Effects of dopamine analogues and antagonists on carotid body chemosensors in situ.

1. The effects of dopamine, its analogues and antagonists on the chemosensory discharges originating from carotid bodies in situ were studied in anaesthetized cats. 2. Intracarotid (I.C.) injections of 100 ng or more of dopamine produced transient depression of the frequency of carotid nerve chemosensory discharges. Short term (1-5 sec) complete inhibition was usually elicited by 2 microgram dopamine. 3. I.V. injections of dopamine also produced inhibition of chemosensory discharges, an effect observed with doses which were still too low to produce changes in systemic arterial pressure. Half-maximal inhibition (ID50) of chemoreceptors was elicited with a mean dose of 84 ng.kg-1. 4. I.C. and I.V. injections of apomorphine and amantadine also produced transient inhibition of chemosensory activity.

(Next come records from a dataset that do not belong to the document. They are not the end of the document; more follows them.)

(* ===== verification/G711.v ===== *)
(** The G.711 companding of gles/Media/ag711.cpp: A-law and mu-law codecs,
    the two transcoding tables, and the batch loops over buffers.  Facts about
    the codecs are decided by evaluating every code or every 16-bit sample. *)
From S2P Require Import Prelude.

Module G711.

Definition SIGN_BIT : Z := 0x80.
Definition QUANT_MASK : Z := 0xf.
Definition SEG_SHIFT : Z := 4.
Definition SEG_MASK : Z := 0x70.
Definition BIAS : Z := 0x84.
Definition seg_end : list Z := [0xFF; 0x1FF; 0x3FF; 0x7FF; 0xFFF; 0x1FFF; 0x3FFF; 0x7FFF].

Definition _u2a : list Z :=
  [1; 1; 2; 2; 3; 3; 4; 4; 5; 5; 6; 6; 7; 7; 8; 8;
   9; 10; 11; 12; 13; 14; 15; 16; 17; 18; 19; 20; 21; 22; 23; 24;
   25; 27; 29; 31; 33; 34; 35; 36; 37; 38; 39; 40; 41; 42; 43; 44;
   46; 48; 49; 50; 51; 52; 53; 54; 55; 56; 57; 58; 59; 60; 61; 62;
   64; 65; 66; 67; 68; 69; 70; 71; 72; 73; 74; 75; 76; 77; 78; 79;
   81; 82; 83; 84; 85; 86; 87; 88; 89; 90; 91; 92; 93; 94; 95; 96;
   97; 98; 99; 100; 101; 102; 103; 104; 105; 106; 107; 108; 109; 110; 111; 112;
   113; 114; 115; 116; 117; 118; 119; 120; 121; 122; 123; 124; 125; 126; 127; 128].

Definition _a2u : list Z :=
  [1; 3; 5; 7; 9; 11; 13; 15; 16; 17; 18; 19; 20; 21; 22; 23;
   24; 25; 26; 27; 28; 29; 30; 31; 32; 32; 33; 33; 34; 34; 35; 35;
   36; 37; 38; 39; 40; 41; 42; 43; 44; 45; 46; 47; 48; 48; 49; 49;
   50; 51; 52; 53; 54; 55; 56; 57; 58; 59; 60; 61; 62; 63; 64; 64;
   65; 66; 67; 68; 69; 70; 71; 72; 73; 74; 75; 76; 77; 78; 79; 79;
   80; 81; 82; 83; 84; 85; 86; 87; 88; 89; 90; 91; 92; 93; 94; 95;
   96; 97; 98; 99; 100; 101; 102; 103; 104; 105; 106; 107; 108; 109; 110; 111;
   112; 113; 114; 115; 116; 117; 118; 119; 120; 121; 122; 123; 124; 125; 126; 127].

(** [search]: the first entry not below [val], over the remaining table. *)
Fixpoint search (i val : Z) (table : list Z) : Z :=
  match table with
  | [] => i
  | e :: table => if val <=? e then i else search (i + 1) val table
  end.

Definition linear2alaw (pcm_val : Z) : Z :=
  let mask := if 0 <=? pcm_val then 0xD5 else 0x55 in
  let pcm_val := if 0 <=? pcm_val then pcm_val else - pcm_val - 8 in
  let seg := search 0 pcm_val seg_end in
  if 8 <=? seg then u8 (Z.lxor 0x7F mask)
  else
    let aval := u8 (Z.shiftl seg SEG_SHIFT) in
    let aval :=
      if seg <? 2 then Z.lor aval (Z.land (Z.shiftr pcm_val 4) QUANT_MASK)
      else Z.lor aval (Z.land (Z.shiftr pcm_val (seg + 3)) QUANT_MASK) in
    u8 (Z.lxor aval mask).

Definition alaw2linear (a_val : Z) : Z :=
  let a_val := Z.lxor a_val 0x55 in
  let t := Z.shiftl (Z.land a_val QUANT_MASK) 4 in
  let seg := Z.shiftr (Z.land a_val SEG_MASK) SEG_SHIFT in
  let t :=
    if seg =? 0 then t + 8
    else if seg =? 1 then t + 0x108
    else Z.shiftl (t + 0x108) (seg - 1) in
  if Z.land a_val SIGN_BIT =? 0 then - t else t.

Definition linear2ulaw (pcm_val : Z) : Z :=
  let mask := if pcm_val <? 0 then 0x7F else 0xFF in
  let pcm_val := if pcm_val <? 0 then BIAS - pcm_val else pcm_val + BIAS in
  let seg := search 0 pcm_val seg_end in
  if 8 <=? seg then u8 (Z.lxor 0x7F mask)
  else
    let uval := u8 (Z.lor (Z.shiftl seg 4) (Z.land (Z.shiftr pcm_val (seg + 3)) 0xF)) in
    u8 (Z.lxor uval mask).

Definition ulaw2linear (u_val : Z) : Z :=
  let u_val := u8 (Z.lnot u_val) in
  let t := Z.shiftl (Z.land u_val QUANT_MASK) 3 + BIAS in
  let t := Z.shiftl t (Z.shiftr (Z.land u_val SEG_MASK) SEG_SHIFT) in
  if Z.land u_val SIGN_BIT =? 0 then t - BIAS else BIAS - t.

(** The tables are read at [aval ^ 0xD5] or [aval ^ 0x55]; outside is [Fault]. *)
Definition table_at (t : list Z) (i : Z) : outcome Z :=
  match znth t i with Some x => Done x | None => Fault end.

Definition alaw2ulaw (aval : Z) : outcome Z :=
  let aval := Z.land aval 0xff in
  if negb (Z.land aval 0x80 =? 0)
  then let* x := table_at _a2u (Z.lxor aval 0xD5) in Done (u8 (Z.lxor 0xFF x))
  else let* x := table_at _a2u (Z.lxor aval 0x55) in Done (u8 (Z.lxor 0x7F x)).

Definition ulaw2alaw (uval : Z) : outcome Z :=
  let uval := Z.land uval 0xff in
  if negb (Z.land uval 0x80 =? 0)
  then let* x := table_at _u2a (Z.lxor 0xFF uval) in Done (u8 (Z.lxor 0xD5 (x - 1)))
  else let* x := table_at _u2a (Z.lxor 0x7F uval) in Done (u8 (Z.lxor 0x55 (x - 1))).

(** The loop [for (i = 0; i < len; i++) dst[i] = f(src[i])] of the batch
    functions, [n] iterations from index [i]. *)
Fixpoint batch_loop (f : Z -> Z) (n : nat) (i : nat) (dst src : list Z) : outcome (list Z) :=
  match n with
  | O => Done dst
  | S n =>
      match src !! i, dst !! i with
      | Some s, Some _ => batch_loop f n (S i) (<[i := f s]> dst) src
      | _, _ => Fault
      end
  end.
Definition batch (f : Z -> Z) (dst src : list Z) (len : Z) : outcome (list Z) :=
  batch_loop f (Z.to_nat len) 0 dst src.

Definition batch_linear2ulaw (dst src : list Z) (len : Z) : outcome (list Z) :=
  batch linear2ulaw dst src len.
Definition batch_ulaw2linear (dst src : list Z) (len : Z) : outcome (list Z) :=
  batch (fun u => i16 (ulaw2linear (u8 u))) dst src len.
Definition batch_linear2alaw (dst src : list Z) (len : Z) : outcome (list Z) :=
  batch linear2alaw dst src len.
Definition batch_alaw2linear (dst src : list Z) (len : Z) : outcome (list Z) :=
  batch (fun a => i16 (alaw2linear (u8 a))) dst src len.

(** ** Lemmas: exhaustive evaluation *)

Definition alaw_codec (x : Z) : Z := alaw2linear (linear2alaw x).
Definition ulaw_codec (x : Z) : Z := ulaw2linear (linear2ulaw x).

(** Decide [forall x, lo <= x < lo + n -> ...] by evaluating the body. *)
Ltac by_range n lo x f :=
  let H := fresh in
  assert (forall_range (Z.to_nat n) lo f = true) as H by (vm_compute; reflexivity);
  apply (forall_range_spec _ _ _ H x); rewrite Z2Nat.id by lia; lia.

Lemma alaw_step_neg x : -32768 <= x < -8 -> (alaw_codec x <=? alaw_codec (x + 1)) = true.
Proof. intros; by_range 32760 (-32768) x (fun x => alaw_codec x <=? alaw_codec (x + 1)). Qed.
Lemma alaw_step_pos x : 0 <= x < 32767 -> (alaw_codec x <=? alaw_codec (x + 1)) = true.
Proof. intros; by_range 32767 0 x (fun x => alaw_codec x <=? alaw_codec (x + 1)). Qed.
Lemma ulaw_step x : -32768 <= x < 32767 -> (ulaw_codec x <=? ulaw_codec (x + 1)) = true.
Proof. intros; by_range 65535 (-32768) x (fun x => ulaw_codec x <=? ulaw_codec (x + 1)). Qed.

Lemma batch_loop_done f n i dst src :
  (i + n <= length src)%nat -> (i + n <= length dst)%nat ->
  batch_loop f n i dst src =
  Done (take i dst ++ map f (take n (drop i src)) ++ drop (i + n) dst).
Proof.
  revert i dst; induction n as [|n IH]; intros i dst Hs Hd; simpl.
  - rewrite Nat.add_0_r, take_drop; done.
  - destruct (lookup_lt_is_Some_2 src i) as [s Es]; [lia|].
    destruct (lookup_lt_is_Some_2 dst i) as [d Ed]; [lia|].
    rewrite Es, Ed, IH by (rewrite ?length_insert; lia).
    rewrite (drop_S _ _ _ Es); simpl; f_equal.
    rewrite (take_S_r _ _ (f s)) by (apply list_lookup_insert_eq; lia).
    rewrite take_insert_ge, drop_insert_lt by lia.
    rewrite <- app_assoc, Nat.add_succ_r; done.
Qed.

Lemma batch_loop_fault f n i dst src :
  (i <= length src)%nat -> (i <= length dst)%nat ->
  (length src < i + n \/ length dst < i + n)%nat ->
  batch_loop f n i dst src = Fault.
Proof.
  revert i dst; induction n as [|n IH]; intros i dst Hs Hd H; simpl; [lia|].
  destruct (src !! i) as [s|] eqn:Es; [|done].
  destruct (dst !! i) as [d|] eqn:Ed; [|done].
  apply lookup_lt_Some in Es, Ed.
  apply IH; rewrite ?length_insert; lia.
Qed.

(** ** Properties *)

(** The codes are stable: encoding a decoded A-law code gives that code
    back for all 256 codes, and the same holds for mu-law except that negative
    zero, 0x7F, comes back as positive zero, 0xFF. *)
Theorem codes_stable c :
  in_u8 c ->
  linear2alaw (alaw2linear c) = c /\
  linear2ulaw (ulaw2linear c) = (if c =? 0x7F then 0xFF else c).
Proof.
  intros H; unfold in_u8 in H.
  split; apply Z.eqb_eq; [by_range 256 0 c (fun c => linear2alaw (alaw2linear c) =? c)|].
  by_range 256 0 c (fun c => linear2ulaw (ulaw2linear c) =? (if c =? 0x7F then 0xFF else c)).
Qed.

(** Quantisation error: over the 16-bit samples the A-law codec is off by
    at most 1/32 of the sample plus 16, except on -7..-1, and the mu-law codec
    by at most 1/32 of the sample plus 132/32. *)
Theorem codec_error x :
  - 2 ^ 15 <= x < 2 ^ 15 ->
  (- 7 <= x <= -1 \/ 32 * Z.abs (alaw_codec x - x) <= Z.abs x + 512) /\
  32 * Z.abs (ulaw_codec x - x) <= Z.abs x + 132.
Proof.
  intros H; split.
  - cut (((-7 <=? x) && (x <=? -1) || (32 * Z.abs (alaw_codec x - x) <=? Z.abs x + 512)) = true);
      [lia|].
    by_range 65536 (-32768) x
      (fun x => (-7 <=? x) && (x <=? -1) || (32 * Z.abs (alaw_codec x - x) <=? Z.abs x + 512)).
  - apply Z.leb_le.
    by_range 65536 (-32768) x (fun x => 32 * Z.abs (ulaw_codec x - x) <=? Z.abs x + 132).
Qed.

(** Both codecs are monotone on 16-bit samples, A-law outside -7..-1: a
    louder sample never decodes to a quieter one. *)
Theorem codec_monotone x y :
  - 2 ^ 15 <= x -> x <= y -> y < 2 ^ 15 ->
  ulaw_codec x <= ulaw_codec y /\
  (~ (- 7 <= x <= -1) -> ~ (- 7 <= y <= -1) -> alaw_codec x <= alaw_codec y).
Proof.
  intros H1 H2 H3; split.
  - apply (monotone_range ulaw_codec (-32768) 32767); try lia.
    intros z Hz; apply Z.leb_le, ulaw_step; lia.
  - intros Hx Hy.
    assert (forall a b, -32768 <= a -> a <= b -> b <= -8 -> alaw_codec a <= alaw_codec b) as Hn.
    { apply monotone_range; intros z Hz; apply Z.leb_le, alaw_step_neg; lia. }
    assert (forall a b, 0 <= a -> a <= b -> b <= 32767 -> alaw_codec a <= alaw_codec b) as Hp.
    { apply monotone_range; intros z Hz; apply Z.leb_le, alaw_step_pos; lia. }
    destruct (Z.le_gt_cases y (-8)); [apply Hn; lia|].
    destruct (Z.le_gt_cases 0 x); [apply Hp; lia|].
    transitivity (alaw_codec (-8)); [apply Hn; lia|].
    transitivity (alaw_codec 0); [vm_compute; discriminate|apply Hp; lia].
Qed.

(** The A-law encoder's [-pcm_val - 8] goes negative for -7..-1: those
    samples, all but silent, decode to -248. *)
Theorem alaw_small_negative x : - 7 <= x <= -1 -> alaw_codec x = -248.
Proof.
  intros H; apply Z.eqb_eq; by_range 7 (-7) x (fun x => alaw_codec x =? -248).
Qed.

(** The batch loops convert exactly the first [len] elements, in order, and
    leave the rest of the destination alone; when a buffer is shorter than
    [len] they run past its end. *)
Theorem batch_spec f dst src len :
  0 <= len ->
  batch f dst src len =
  if (len <=? zlen src) && (len <=? zlen dst)
  then Done (map f (take (Z.to_nat len) src) ++ drop (Z.to_nat len) dst)
  else Fault.
Proof.
  intros Hlen; unfold batch, zlen; case_bool.
  - rewrite batch_loop_done by lia; done.
  - apply batch_loop_fault; lia.
Qed.

(** An A-law packet survives decoding into a PCM buffer and encoding again,
    byte for byte. *)
Theorem batch_alaw_roundtrip codes pcm out :
  Forall in_u8 codes -> length pcm = length codes -> length out = length codes ->
  exists pcm', batch_alaw2linear pcm codes (zlen codes) = Done pcm' /\
    batch_linear2alaw out pcm' (zlen codes) = Done codes.
Proof.
  intros Hc Hp Ho.
  unfold batch_alaw2linear, batch_linear2alaw, batch, zlen; rewrite Nat2Z.id.
  rewrite batch_loop_done by lia; simpl; rewrite drop_0, (drop_ge pcm), app_nil_r, firstn_all by lia.
  eexists; split; [reflexivity|].
  rewrite batch_loop_done by (rewrite ?length_map; lia); simpl.
  rewrite drop_0, (drop_ge out), app_nil_r, take_ge, map_map by (rewrite ?length_map; lia); f_equal.
  induction Hc as [|c codes Hc _ IH] in pcm, out, Hp, Ho |- *; [done|]; simpl; f_equal.
  - unfold in_u8 in Hc; apply Z.eqb_eq.
    by_range 256 0 c (fun c => linear2alaw (i16 (alaw2linear (u8 c))) =? c).
  - apply (IH (tail pcm) (tail out)); destruct pcm, out; simpl in *; lia.
Qed.

(** The transcoding tables are read in range for every byte, and a
    transcoded code decodes to within 1/8 of the original sample plus 8. *)
Theorem transcode_error c :
  in_u8 c ->
  (exists a, ulaw2alaw c = Done a /\
     8 * Z.abs (alaw2linear a - ulaw2linear c) <= Z.abs (ulaw2linear c) + 64) /\
  (exists u, alaw2ulaw c = Done u /\
     8 * Z.abs (ulaw2linear u - alaw2linear c) <= Z.abs (alaw2linear c) + 64).
Proof.
  intros H; unfold in_u8 in H; split.
  - cut (match ulaw2alaw c with
         | Done a => 8 * Z.abs (alaw2linear a - ulaw2linear c) <=? Z.abs (ulaw2linear c) + 64
         | _ => false end = true).
    { destruct (ulaw2alaw c) as [a| |]; try done; intros E%Z.leb_le; eauto. }
    by_range 256 0 c (fun c => match ulaw2alaw c with
      | Done a => 8 * Z.abs (alaw2linear a - ulaw2linear c) <=? Z.abs (ulaw2linear c) + 64
      | _ => false end).
  - cut (match alaw2ulaw c with
         | Done a => 8 * Z.abs (ulaw2linear a - alaw2linear c) <=? Z.abs (alaw2linear c) + 64
         | _ => false end = true).
    { destruct (alaw2ulaw c) as [a| |]; try done; intros E%Z.leb_le; eauto. }
    by_range 256 0 c (fun c => match alaw2ulaw c with
      | Done a => 8 * Z.abs (ulaw2linear a - alaw2linear c) <=? Z.abs (alaw2linear c) + 64
      | _ => false end).
Qed.

(** ** Concrete instances *)

Lemma codes_stable_witness : linear2alaw (alaw2linear 0xD5) = 0xD5 /\
  linear2ulaw (ulaw2linear 0x7F) = 0xFF.
Proof.
  exact (conj (proj1 (codes_stable 0xD5 ltac:(split; done)))
              (proj2 (codes_stable 0x7F ltac:(split; done)))).
Defined.
Lemma codec_error_witness : 32 * Z.abs (ulaw_codec 1000 - 1000) <= Z.abs 1000 + 132.
Proof. exact (proj2 (codec_error 1000 ltac:(lia))). Defined.
Lemma codec_monotone_witness : ulaw_codec (-5) <= ulaw_codec 300.
Proof. exact (proj1 (codec_monotone (-5) 300 ltac:(lia) ltac:(lia) ltac:(lia))). Defined.
Lemma alaw_small_negative_witness : alaw_codec (-3) = -248.
Proof. apply alaw_small_negative; lia. Defined.
Lemma batch_spec_witness : batch ulaw2linear [0; 0; 7] [0xFF; 0x80] 2 = Done [0; 32124; 7].
Proof. rewrite (batch_spec ulaw2linear [0; 0; 7] [0xFF; 0x80] 2 ltac:(lia)); reflexivity. Defined.
Lemma batch_alaw_roundtrip_witness :
  exists pcm', batch_alaw2linear [0; 0] [0xD5; 0x2A] 2 = Done pcm' /\
    batch_linear2alaw [0; 0] pcm' 2 = Done [0xD5; 0x2A].
Proof.
  apply (batch_alaw_roundtrip [0xD5; 0x2A] [0; 0] [0; 0]);
    [repeat constructor; done|reflexivity|reflexivity].
Defined.
Lemma transcode_error_witness : exists a, ulaw2alaw 0x3C = Done a.
Proof. destruct (transcode_error 0x3C ltac:(split; done)) as [(a & H & _) _]; exists a; exact H. Defined.

End G711.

Higher doses of these analogues of dopamine were needed to produce this effect, and the resulting inhibition usually did not silence the nerve discharges. Apomorphine inhibition was slightly more prolonged than that with dopamine. 5. Large doses of amphetamine and tyramine, inducers of dopamine release, did not produce inhibition of chemosensory discharges. 6. The effects of two classes of dopamine antagonists were tested. Dose-response curves for dopamine and apomorphine inhibition were displaced to the right by administration of phenothiazines (chlorpromazine and perphenazine) and butyrophenones (haloperidol and spiroperidol). In animals treated with perphenazine or spiroperidol, dopamine became a stimulator of chemoreceptor activity. 7. It is suggested that dopamine present in carotid body may operate as a modulator of chemosensory activity.